Tout au long du mouvement contre la réforme des retraites, RP a su adapter son discours à l’état d’esprit du prolétariat. Alors que les manifestations éparses organisées par les syndicats n’étaient pas à la hauteur de la combativité et du mécontentement des ouvriers, RP dénonçait les « dates isolées posées par l’intersyndicale […] très en dessous des potentialités et des aspirations présentes à la base ».

Ce discours en apparence novateur et radical a de quoi séduire. En réalité, la bourgeoisie a clairement perçu la reprise de la combativité au sein de la classe ouvrière et l’émergence d’une réflexion au sein de minorités en recherche des positions de classe. Avec RP, la bourgeoisie s’est dotée d’un nouvel outil plus performant, disposant visiblement de moyens conséquents, et tout aussi bourgeois que le NPA. Car dans la stricte continuité du trotskisme, RP ne fait que recycler les vieilles positions traditionnelles de l’extrême gauche du capital.

RP, la voiture balais du syndicalisme

« Face à la stratégie de la défaite de l’intersyndicale, la grève du 28 mars doit poser la question de l’organisation à la base pour élargir la grève, soutenir la mobilisation des secteurs en reconductible et organiser la solidarité contre la répression policière ». En effet, la stratégie de luttes des syndicats a fait l’objet de critiques dans de petites minorités ouvrières. Pourquoi éloigner autant les dates de manifestations les unes des autres ? Pourquoi si peu d’assemblées générales et de discussions à la fin des manifestations ? Pourquoi, malgré une intersyndicale « unie comme jamais », nous ne parvenons pas à faire reculer le gouvernement ? À toutes ces questions, RP répond, en apparence de manière radicale : « Dans l’époque actuelle de crise impérialiste, les syndicats et leurs directions sont devenus des outils du capitalisme ».

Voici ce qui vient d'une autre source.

(* ===== verification/TmpFs.v ===== *)
(** * The in-memory file system (src/kernel/src/tmpfs.rs)

    A [BTreeMap] is a finite map [gmap]; iteration over it is in key order,
    [sorted_entries].  Inodes and modes are [Z], file contents lists of bytes.
    An operation returns its result and the new file system; an operation
    that cannot change it returns only the result.  Running out of memory is
    not modelled; running out of inode numbers is (the checked addition of
    [allocate_inode] panics). *)

From stdpp Require Import sorting.
From S2P Require Import Prelude Abi Pipe FdTable Path Perm.
Import Abi FdTable Str Perm.

Module TmpFs.

(** [enum TmpFsNode]. *)
Inductive TmpFsNode : Type :=
  | NFile (data : list Z)
  | NDirectory (entries : gmap string Z).

Definition new_file : TmpFsNode := NFile [].
Definition new_directory : TmpFsNode := NDirectory ∅.

Definition node_type (n : TmpFsNode) : FileType :=
  match n with NFile _ => File | NDirectory _ => Directory end.

Definition node_size (n : TmpFsNode) : Z :=
  match n with NFile data => Z.of_nat (length data) | NDirectory _ => 0 end.

(** [struct TmpFs]. *)
Record TmpFs : Type := mkTmpFs {
  next_inode : Z;
  nodes : gmap Z TmpFsNode;
  modes : gmap Z Z;
  root_inode : Z
}.

Definition with_nodes (fs : TmpFs) (m : gmap Z TmpFsNode) : TmpFs :=
  mkTmpFs (next_inode fs) m (modes fs) (root_inode fs).

Definition new : TmpFs :=
  let root_inode := 1 in
  mkTmpFs (root_inode + 1) {[root_inode := new_directory]}
    {[root_inode := DEFAULT_DIR_MODE]} root_inode.

(** [allocate_inode]: the [u32] addition is checked. *)
Definition allocate_inode (fs : TmpFs) : outcome (Z * TmpFs) :=
  if next_inode fs <? U32_MAX
  then Done (next_inode fs,
             mkTmpFs (next_inode fs + 1) (nodes fs) (modes fs) (root_inode fs))
  else Panicked.

(** The loop of [lookup] over the components. *)
Fixpoint lookup_walk (fs : TmpFs) (current_inode : Z) (components : list string)
    : result Z ErrorCode :=
  match components with
  | [] => Ok current_inode
  | component :: rest =>
      match nodes fs !! current_inode with
      | None => Err ENOENT
      | Some (NDirectory entries) =>
          match entries !! component with
          | None => Err ENOENT
          | Some child => lookup_walk fs child rest
          end
      | Some (NFile _) => Err ENOTDIR
      end
  end.

(** [path.split('/').filter(|s| !s.is_empty())]. *)
Definition path_components (path : string) : list string :=
  filter (fun s => s <> EmptyString) (split path).

(** [lookup]. *)
Definition lookup (fs : TmpFs) (base_inode : Z) (path : string) : result Z ErrorCode :=
  if is_empty path || bool_decide (path = "/") then Ok base_inode
  else lookup_walk fs base_inode (path_components path).

(** [name.is_empty() || name.contains('/')]. *)
Definition bad_name (name : string) : bool := is_empty name || contains_slash name.

(** The entries of a directory node, or the error of the code's match. *)
Definition dir_entries (fs : TmpFs) (inode : Z) : result (gmap string Z) ErrorCode :=
  match nodes fs !! inode with
  | None => Err ENOENT
  | Some (NDirectory entries) => Ok entries
  | Some (NFile _) => Err ENOTDIR
  end.

(** A change of a directory's entries in place. *)
Definition update_dir (fs : TmpFs) (inode : Z) (f : gmap string Z -> gmap string Z)
    : result TmpFs ErrorCode :=
  let? entries := dir_entries fs inode in
  Ok (with_nodes fs (<[inode := NDirectory (f entries)]> (nodes fs))).

Definition default_mode (t : FileType) : Z :=
  match t with Directory => DEFAULT_DIR_MODE | File => DEFAULT_FILE_MODE end.

(** [create]. *)
Definition create (fs : TmpFs) (parent_inode : Z) (name : string) (is_dir : bool)
    : outcome (result Z ErrorCode * TmpFs) :=
  if bad_name name then Done (Err EINVAL, fs)
  else
    match dir_entries fs parent_inode with
    | Err e => Done (Err e, fs)
    | Ok entries =>
        if bool_decide (is_Some (entries !! name)) then Done (Err EEXIST, fs)
        else
          let! (new_inode, fs) := allocate_inode fs in
          let new_node := if is_dir then new_directory else new_file in
          let mode := if is_dir then DEFAULT_DIR_MODE else DEFAULT_FILE_MODE in
          let fs := mkTmpFs (next_inode fs) (<[new_inode := new_node]> (nodes fs))
                      (<[new_inode := mode]> (modes fs)) (root_inode fs) in
          match update_dir fs parent_inode (fun entries => <[name := new_inode]> entries) with
          | Err e => Done (Err e, fs)
          | Ok fs => Done (Ok new_inode, fs)
          end
    end.

(** [unlink]. *)
Definition unlink (fs : TmpFs) (parent_inode : Z) (name : string)
    : result unit ErrorCode * TmpFs :=
  if bad_name name then (Err EINVAL, fs)
  else
    match dir_entries fs parent_inode with
    | Err e => (Err e, fs)
    | Ok entries =>
        match entries !! name with
        | None => (Err ENOENT, fs)
        | Some inode =>
            match nodes fs !! inode with
            | None => (Err ENOENT, fs)
            | Some node =>
                if match node with
                   | NDirectory dir_entries => negb (bool_decide (dir_entries = ∅))
                   | NFile _ => false
                   end
                then (Err ENOTEMPTY, fs)
                else
                  match update_dir fs parent_inode (delete name) with
                  | Err e => (Err e, fs)
                  | Ok fs => (Ok tt, with_nodes fs (delete inode (nodes fs)))
                  end
            end
        end
    end.

(** [read] into a buffer: the count and the buffer afterwards. *)
Definition read (fs : TmpFs) (inode : Z) (offset : nat) (buffer : list Z)
    : result (nat * list Z) ErrorCode :=
  match nodes fs !! inode with
  | None => Err ENOENT
  | Some (NFile data) =>
      if (length data <=? offset)%nat then Ok (0%nat, buffer)
      else
        let available := (length data - offset)%nat in
        let to_read := Nat.min available (length buffer) in
        Ok (to_read, splice buffer 0 (sub_slice data offset (offset + to_read)))
  | Some (NDirectory _) => Err EISDIR
  end.

(** [Vec::resize(n, 0)]. *)
Definition resize (l : list Z) (n : nat) : list Z :=
  take n l ++ replicate (n - length l) 0.

(** The change [write] makes to the contents of a file. *)
Definition write_data (file_data : list Z) (offset : nat) (data : list Z) : list Z :=
  let file_data := if (length file_data <? offset)%nat then resize file_data offset else file_data in
  if (offset =? length file_data)%nat then file_data ++ data
  else
    let end_pos := (offset + length data)%nat in
    let file_data := if (length file_data <? end_pos)%nat then resize file_data end_pos else file_data in
    splice file_data offset data.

Mais derrière ces faux discours révolutionnaires se cache un piège subtil et vieux comme le gauchisme : afin de semer la confusion sur la nature bourgeoise et étatique de toutes les organisations syndicales, RP introduit une distinction entre « les dirigeants syndicaux » et les ouvriers de « la base ». Ce n’est pas le syndicalisme qui n’est plus adaptée au besoin de la lutte et a fini par s’intégrer à l’appareil d’État, c’est un problème de bureaucrates véreux et traîtres. Et, en toute logique, après avoir dit que les syndicats sont des « outils du capitalisme », RP ajoute aussitôt : « les travailleurs de base doivent se battre pour arracher le contrôle aux bureaucraties et pour vaincre les directions syndicales afin de contrôler démocratiquement leurs syndicats, en les utilisant comme des outils de lutte de classe contre les patrons et l’État ». RP cache ainsi la réelle fonction des syndicats au sein de l’appareil d’État : saboter les luttes de la classe ouvrière, la réduire à l’impuissance en l’enserrant dans le périmètre de l’ordre bourgeois.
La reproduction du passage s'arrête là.